◆ **REQUIRED ACTION**: Word for word, return the lines from the start of the entries below through the line that has "intros Hnd Hcat Hpre Hspecial.".
══ RECORDS PROVIDED ══
(** X8.  Ids follow the order of first occurrence: a corpus symbol that is
    not reserved gets as id the number of distinct symbols, reserved ones
    included, that come before its first occurrence. *)
Theorem build_dict_first_seen (seqs : list (list string))
    (specials pre post : list string) (s : string) :
  NoDup specials →
  concat seqs = pre ++ s :: post →
  s ∉ pre → s ∉ specials →
  (Vocab.build_dict seqs specials).1 !! s
  = Some (size (list_to_set (specials ++ pre) : gset string)).
Proof.
  intros Hnd Hcat Hpre Hspecial.
  unfold Vocab.build_dict, Vocab.build_state. cbn [fst].
  rewrite VocabMore.foldl_concat, Hcat, foldl_app. cbn [foldl].
  apply VocabFacts.seq_keeps.
  set (st0 := foldl Vocab.add_special Vocab.init specials).
  set (st1 := foldl Vocab.add_tok st0 pre).
  assert (dense_ids st1) as [Hsize _].
  { apply VocabMore.dense_seq.
    apply (VocabMore.specials_state specials Vocab.init VocabMore.dense_init Hnd).
    intros. apply lookup_empty. }
  assert (dom (Vocab.tok2idx st1) = list_to_set (specials ++ pre)) as Hdom.
  { subst st1 st0. rewrite VocabMore.seq_dom, VocabMore.specials_dom.
    cbn [Vocab.init Vocab.tok2idx]. rewrite dom_empty_L, list_to_set_app_L.
    set_solver. }
  assert (Vocab.tok2idx st1 !! s = None) as Hfresh.
  { apply not_elem_of_dom. rewrite Hdom, elem_of_list_to_set, elem_of_app.
    tauto. }
  unfold Vocab.add_tok. rewrite Hfresh. cbn [Vocab.tok2idx].
  rewrite lookup_insert_eq, Hsize, <- Hdom. by rewrite size_dom.
Qed.

Lemma build_dict_first_seen_witness :
  (Vocab.build_dict [["b"; "<PAD>"]; ["b"; "a"; "c"]] ["<UNK>"; "<PAD>"]).1 !! "a"
  = Some (size (list_to_set (["<UNK>"; "<PAD>"] ++ ["b"; "<PAD>"; "b"])
                : gset string)).
Proof.
  apply (build_dict_first_seen [["b"; "<PAD>"]; ["b"; "a"; "c"]]
                               ["<UNK>"; "<PAD>"] ["b"; "<PAD>"; "b"] ["c"] "a").
  - refine (bool_decide_unpack _ _). vm_compute. exact I.
  - reflexivity.
  - refine (bool_decide_unpack _ _). vm_compute. exact I.
  - refine (bool_decide_unpack _ _). vm_compute. exact I.
Defined.

Lemma getitems_fmap {A} (d : gmap nat string) (f : A → nat) (h : A → string)
    (l : list A) :
  (∀ a, a ∈ l → d !! f a = Some (h a)) →
  Vocab.getitems d (f <$> l) = Ok (h <$> l).
Proof.
  induction l as [|a l IH]; intros Hall; [done|].
  rewrite !fmap_cons. cbn [Vocab.getitems].
  rewrite (Hall a) by (by left). rewrite IH by (intros; apply Hall; by right).
  done.
Qed.

Lemma getitems_ok_iff (d : gmap nat string) (idxs : list nat) :
  is_ok (Vocab.getitems d idxs) = true ↔ Forall (λ i, is_Some (d !! i)) idxs.
Proof.
  split.
  - induction idxs as [|i idxs IH]; [constructor|]. cbn [Vocab.getitems].
    destruct (d !! i) as [s|] eqn:E; [|done]. intros Hok. constructor; [eauto|].
    apply IH. by destruct (Vocab.getitems d idxs).
  - intros Hall. by destruct (getitems_ok d idxs Hall) as (res & -> & _).
Qed.

Lemma NoDup_special_tokens : NoDup special_tokens.
Proof. refine (bool_decide_unpack _ _). vm_compute. exact I. Qed.

Lemma NoDup_special_tags : NoDup special_tags.
Proof. refine (bool_decide_unpack _ _). vm_compute. exact I. Qed.

Lemma make_globals_token2idx tr va tg :
  token2idx (make_globals tr va tg)
  = (Vocab.build_dict (tr ++ va) special_tokens).1.
Proof. reflexivity. Qed.

Lemma make_globals_idx2token tr va tg :
  idx2token (make_globals tr va tg)
  = (Vocab.build_dict (tr ++ va) special_tokens).2.
Proof. reflexivity. Qed.

Lemma make_globals_tag2idx tr va tg :
  tag2idx (make_globals tr va tg) = (Vocab.build_dict tg special_tags).1.
Proof. reflexivity. Qed.
(* ===== verification/_CoqProject ===== *)
-Q . S2P
Prelude.v
IndexFile.v
FixedIndex.v
FixedIndexSpec.v
LruCache.v
DynamicIndex.v
DynamicIndexSpec.v
Chunker.v
ChunkerSpec.v
ClientStreams.v
ClientStreamsSpec.v
DataBlob.v
DataBlobSpec.v
Catalog.v
CatalogSpec.v
Manifest.v
ManifestSpec.v
Prune.v
PruneSpec.v
ChunkStore.v
ChunkStoreSpec.v
GarbageCollection.v
GarbageCollectionSpec.v
GarbageCollectionRuns.v
Verify.v
VerifySpec.v
VerifySnapshot.v
VerifySnapshotSpec.v
Text.v
Acl.v
AclSpec.v
Tape.v
TapeSpec.v
ChunkArchive.v
ChunkArchiveSpec.v
MediaLabel.v
MediaCatalog.v
MediaCatalogSpec.v
Inventory.v
InventorySpec.v
MediaPool.v
MediaPoolSpec.v
PoolWriter.v
PoolWriterSpec.v
BackupEnv.v
BackupEnvSpec.v
BackupFlow.v
PullChunks.v
PullChunksSpec.v
BlobReader.v
BlobReaderSpec.v
Hierarchy.v
HierarchySpec.v
GroupDir.v
GroupDirSpec.v
Pull.v
PullSpec.v
PullGroup.v
PullGroupSpec.v
PullExample.v
Datastore.v
DatastoreSpec.v
MoveSpec.v
MoveProgress.v
MoveExample.v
═══
◆ **RESULT**:
(** X8.  Ids follow the order of first occurrence: a corpus symbol that is
    not reserved gets as id the number of distinct symbols, reserved ones
    included, that come before its first occurrence. *)
Theorem build_dict_first_seen (seqs : list (list string))
    (specials pre post : list string) (s : string) :
  NoDup specials →
  concat seqs = pre ++ s :: post →
  s ∉ pre → s ∉ specials →
  (Vocab.build_dict seqs specials).1 !! s
  = Some (size (list_to_set (specials ++ pre) : gset string)).
Proof.
  intros Hnd Hcat Hpre Hspecial.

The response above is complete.